As someone who enjoys flights for the same reason she likes Mexican vacations – no cell phone service and no internet – I generally don’t like chatting on planes. I prefer to pop in my headphones and catch up on work or read a good book. Yesterday, I was on a plane bound ultimately for Zurich, but I was getting off in DC to catch a connection to Albany. It was a massive plane with a very eclectic/European passenger scene. The first guy to sit down next to me smelled like an ashtray and promptly informed me that I was in his seat. Confident I had correctly located 38K (yes, THAT big of a plane), I told him I was pretty sure this was the window seat the gate agent had promised me. He proceeded to argue with me about how my seat was his because he was also certain he was given a window seat. Turns out there are two window seats on airplanes, and his was located on the other side of the plane (me: 1, stinky European: 0). He huffed off like it was my fault. Not the best start to my trip and just further confirmation of my headphones/reading material M.O.
Not long after, a very nice man sat down in the aisle seat and began to chat. I dutifully lowered my book, cautious to begin a discussion before the plane had even left the ground. Almost immediately, however, I found myself pleasantly surprised by the pleasant conversation with my flight neighbor. We easily conversed about our travels (ie. whether either of us was actually bound for Zurich and how badly it must suck for the people in the middle seats to have to fly like that all the way to Zurich). As it always does, it quickly came out that I’m a former lawyer and the practice of law “wasn’t really for me.” I never considered myself a loud talker (I know many of my readers would maybe disagree with that statement), but sure enough, a woman across the aisle heard my rant and chimed in with her friends’ similar experiences in law (and debt) and their similar subsequent renunciation of lawyerdom. She assured me I was “not alone,” (which I didn’t think I was), and we had a very nice discussion, reaffirming that it wasn't me... it was the law.
My aisle companion, who was a hospital administrator and very curious about my current job (and passion) CaféWell, proceeded to pick my brain over the course of the flight. He almost refused to let me ask him anything about his story, always incredulously turning the conversation back to me. You mean to tell me… with THAT much debt… you just up and quit law? How do you sleep at night?? (I’m taking a little poetic license there, but that was the gist). I told him I sleep a heck of a lot better than I slept when I was a lawyer and told him about the Income Based Repayment program and the freedom it offers… the freedom to actually live you life and not be a slave to the debt.

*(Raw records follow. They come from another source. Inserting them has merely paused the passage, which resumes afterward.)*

(* ===== verification/Prelude.v ===== *)
(** * A verification library for the NodeBox convex-hull example and its companions

    The repository (kantel/nodebox-pyobjc) is a set of NodeBox example
    scripts.  Five of them are under [src/examples]:
    - [geometry/Convex Hull/convexhull.py]: [convex_hull] (Andrew's
      monotone chain, lines 26-67) and the demo around it: [mark] (73-89),
      [createRandomPoints] (91-106), [displayHullPoints] (109-133), a
      fallback for [size] (11-15), and a script body that times them and
      prints the counts and times (135-159);
    - three matplotlib examples ([colormap_normalizations.py],
      [simple_axes_divider2.py], [membrane.py]) that open with the same
      "nodebox section" defining [tempimage] and [pltshow], and the class
      [MidpointNormalize] of [colormap_normalizations.py] (128-137);
    - [New Functions/Example fontfamilies 2.py], a filter of the
      fixed-pitch fonts.

    ** The program's parts and how they interact

    [convex_hull(points)] is a pipeline of stages that share no state:
    - Preprocessor, line 39: [points = sorted(set(points))], which removes
      duplicates and sorts lexicographically; [sorted] is Python's, and the
      order of a Python [set] is unspecified.
    - Degenerate case, lines 42-43: at most one point is returned as is.
    - Chain builder, lines 45-63: the orientation [cross] and two stack
      scans, over [points] for [lower] and over [reversed(points)] for
      [upper]; each pops while the turn is not counter-clockwise
      ([cross <= 0]), then pushes.
    - Assembler, line 67: [lower[:-1] + upper[:-1]].
    The demo draws through the NodeBox API: [createRandomPoints] draws
    random points with [mark]; [displayHullPoints] draws the hull returned
    by [convex_hull] as a closed path with a marker per vertex.  The
    matplotlib scripts draw their figures on the NodeBox canvas with
    [pltshow], which goes through a temporary PNG file.

    ** Files, in dependency order, and what they model
    - [Prelude] (this file): the scope [hull_scope], [l[:-1]] as
      [drop_last], consecutive pairs and triples of a list ([edges],
      [triples], [cyclic_edges], [cyclic_triples]), the state and error
      monad [StateErr] used by the scripts with [for] ([se_for]),
      [try]/[except] ([se_catch]) and its bind lemmas, Python's
      [while] run with fuel ([py_while]) and its termination by a variant,
      the tactics [invc] and [edge_cases], the hint databases [hull] and
      [hull_rw], generic lemmas.
    - [Geometry]: points as [Z * Z]; Python's tuple order ([lex_le],
      [lex_lt], with stdpp order instances); [cross] (lines 45-49); the
      reflection [neg]; orientation lemmas, closed by [nia].
    - [Preprocess]: [sorted] as the class [PySorted] (any sorted
      permutation; [merge_sorted] is an instance), [set] as [py_set], and
      [preprocess] (line 39); [same_points] with its [Proper] instance.
    - [Chain]: the [while] loop ([pop_while]), one [for] iteration
      ([scan_step]), the loop ([scan]) and the Python list after it
      ([build_chain]); the loop invariant [scan_inv]; the chain contract
      [monotone_chain].
    - [ChainLoop]: the same [lower] loop on the Python list itself, as
      written: the guard [while_cond] reading [lower[-2]], [lower[-1]],
      [lower.pop()], the [while] loop [while_loop] as [py_while], the
      [for] loop [for_loop] counting the pops, and [chain_loop].
    - [Hull]: [convex_hull] in a section over any [PySorted]; the
      abstract specification [is_convex_hull] and the refinement proof.
    - [Canvas]: the environment of the demo, not code of the repository:
      the [Script] monad ([StateErr] over the emitted NodeBox commands and
      the position in the random stream), the NodeBox calls as commands,
      [l[i]], [l[a:b]] and [for], and [exec_trace], what a trace draws.
    - [TraceTyping]: a typing judgment on command traces (transformation
      depth and path state), with a checker proved sound and complete.
    - [Demo]: [mark], [createRandomPoints] with its loop
      [random_points_loop], [displayHullPoints] with [display_vertex], as
      [Script] computations on rational coordinates, and the script body
      [main_body] (lines 138-149) over any hull function.
    - [ConvexScript]: the whole script convexhull.py, lines 11-15 and
      135-159 ([size_fallback], [convexhull_script]), on a state of
      [WIDTH], [HEIGHT], the drawing state of [Canvas], the clock's
      readings and the printed lines; NodeBox's [size], [time.time()],
      [round(x, 3)], ["%.3f"] and [print] as library calls.
    - [Normalize]: numpy's [np.interp] from its C code, and
      [MidpointNormalize] ([__init__], [__call__]) over rationals.
    - [Pyplot]: the part of matplotlib the scripts call, as a computation
      [PLT] on pyplot's store of numbered figures with a current figure;
      figure and axes handles are numbers into the store, so a call
      through a handle changes the figure every other handle sees.
      [subplots], [figure], [add_axes], [pcolor(mesh)], [colorbar], the
      [Divider] and its locators, [cla], [clf], [close('all')], and the
      pixel size [savefig] renders; the store's invariant [plt_inv].
    - [PltShow]: the nodebox section ([nodebox_section], [tempimage],
      [pltshow], [call_pltshow]) on a state of the script's globals, the
      canvas, the pyplot store and a file system ([gmap]); a script's runs
      as the step relation [reachable] and the invariant [layout_inv].
    - [Scripts]: the bodies of the three matplotlib scripts, call for
      call, against the numpy interface [Numpy] (a class; [np_shapes] is
      an instance), and each whole script: section, body, [pltshow(plt)].
    - [Fonts]: the loop [fixed_fonts] and the printed output
      [fontfamilies_script].

    ** What the theorems show
    - The hull (C1-C9): [convex_hull] refines [is_convex_hull] for every
      implementation of [sorted] (vertices are distinct input points,
      start at the minimum, contain the maximum, every input point is on or
      left of every edge, strictly counter-clockwise turns); it depends
      only on the set of points and has at most as many vertices; the
      preprocessor's output is canonical; each chain is a strictly convex
      subsequence that keeps its ends and supports all points; collinear
      input gives its two extreme points, and the degenerate branch
      returns no vertex exactly for no points and the point itself for a
      repeated point.
    - The demo (C10-C15): [displayHullPoints] raises exactly on the empty
      outline; what it draws (a red closed path through the vertices with
      a marker at each); on [convex_hull]'s result, a path along a polygon
      that meets [is_convex_hull] (C12); the cross [mark] draws and the
      colours it leaves; [createRandomPoints] reads two random numbers
      per point and keeps its points inside the inset margins.
    - The nodebox section (C16-C19): [pltshow] raises nothing and leaves
      no temporary file, in one call and along any run; pictures are
      stacked without overlap within the canvas height; their right edge
      passes the canvas exactly for figures wider than 780 pixels.
    - [MidpointNormalize] (C20-C23): two linear ramps onto [[0, 1]] when
      [vmin < midpoint < vmax], order preserving, [0.5] at the midpoint;
      the script's norm on data straddling 0; and, on data above 0, the
      out-of-order samples that leave the lower half of the colormap
      unused.
    - The font filter (C24-C25): the loop is a filter, and the printed
      counts.
    - Traces (C26): the traces of [mark], [createRandomPoints] and
      [displayHullPoints] are well typed from every depth and path state.
    - The matplotlib scripts run in NodeBox from any state whose pyplot
      store is well formed (C27-C29): colormap draws only the last of its
      five figures; each script draws one picture, ending at column 820
      of an 800-column canvas; the divider's four axes are placed inside
      [rect] without overlap.
    - The loops as Python runs them (C30-C31): the [while] loop on any
      list stops and is [pop_while] on the reversed stack; the loops
      compute [build_chain] with at most one pop per point.
    - Progress (C32): from every reachable state, any sequence of
      [pltshow] calls completes and draws one picture each.
    - The whole convexhull.py (C33-C34): the canvas size the fallback
      sets, the [IndexError] of an empty hull, the six printed lines; on
      a monotone clock the printed times are the rounded intervals
      between consecutive readings, in order, each non-negative and
      within half a millisecond of its interval.

    ** Modelling choices and bounds
    - The hull is over integer coordinates ([Z]), where the orientation
      test is exact; the spec (section 9) leaves rounding out of scope.
      The demo's coordinates are rationals: Python floats computed without
      rounding.  [Chain] writes every loop as a structural recursion or a
      [foldl] over the list the Python loop runs over.  [ChainLoop] runs
      the [while] loop as [py_while] with [len(lower) + 1] tests of its
      guard, and the scan with [len(points) + 1] per [while] loop: each
      test that passes pops one element, so the guard fails after at most
      [len(lower)] tests (C30), and [lower] never holds more than
      [len(points)] elements (C31).  Nothing is assumed of the fuel: the
      theorems show the loops finish within it.
    - The scripts' arrays are left abstract ([Numpy]); the theorems about
      the scripts hold for every instance and every starting state; the
      body of each script runs on the store the section empties, and is
      evaluated there ([nodebox_script_eval]).
    - A Python list used as a stack is a Rocq list whose head is the top:
      [lower] is [reverse] of the stack.
    - NodeBox: [endpath] closes the last subpath (autoclosepath is on by
      default) and the path is drawn with the colours current at
      [endpath]; [push] and [pop] save the transformation only.
      [image(path, x, y, width=w)] keeps the aspect ratio.  Libraries
      (NodeBox, pyplot, numpy, [tempfile], [os]) are modelled by their
      effect on the state the scripts read, stated where they are defined.

    ** Not modelled
    - In the script body of convexhull.py, [main_body] and
      [convexhull_script] take the hull function as a parameter: the
      body passes the float points of [createRandomPoints] to
      [convex_hull], which is modelled over integers only; the
      composition is proved for integer points instead (C12).
    - What an older NodeBox raises on [size(0, 0)] (the model raises
      before changing the canvas, so [se_catch] restarts from the state
      before the call), and the binary floats behind [round] and
      ["%.3f"]: the model rounds exact rationals, halves away from zero,
      and formats multiples of 0.001, which is what the script prints.
    - matplotlib's rendering and colour mapping, and the contents of the
      numpy arrays: [Pyplot] keeps what the scripts' layout and
      [savefig] depend on (figures, axes, sizes, locators), not pixels. *)

From stdpp Require Export base list sorting sets.
From Stdlib Require Export ZArith Lia.

Declare Scope hull_scope.
Delimit Scope hull_scope with hull.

Just as the pilot informed us that we were beginning our initial descent into Washing Dulles airport did I realize that I had spent the better part of three hours pontificating. I apologized for being on my soapbox, to which he responded No, I’m fascinated. And besides, we’re on a plane. Not like there’s anything else to do. So if you had it all to do over again… how would you do it? I quickly realized in that moment that this was the first time I had outright preached about the ridiculousness of the legal profession since my career change (and for those of you who were at the Steamboat wedding and beg to differ with me on this, you have absolutely no idea what you were missing).
So thank you, Mr. 38J, for allowing me to take the microphone and remind myself that I made a fantastic life choice. Little did I know how much I would need that reminder, as I sat stranded at Dulles airport for 8 hours with a migraine.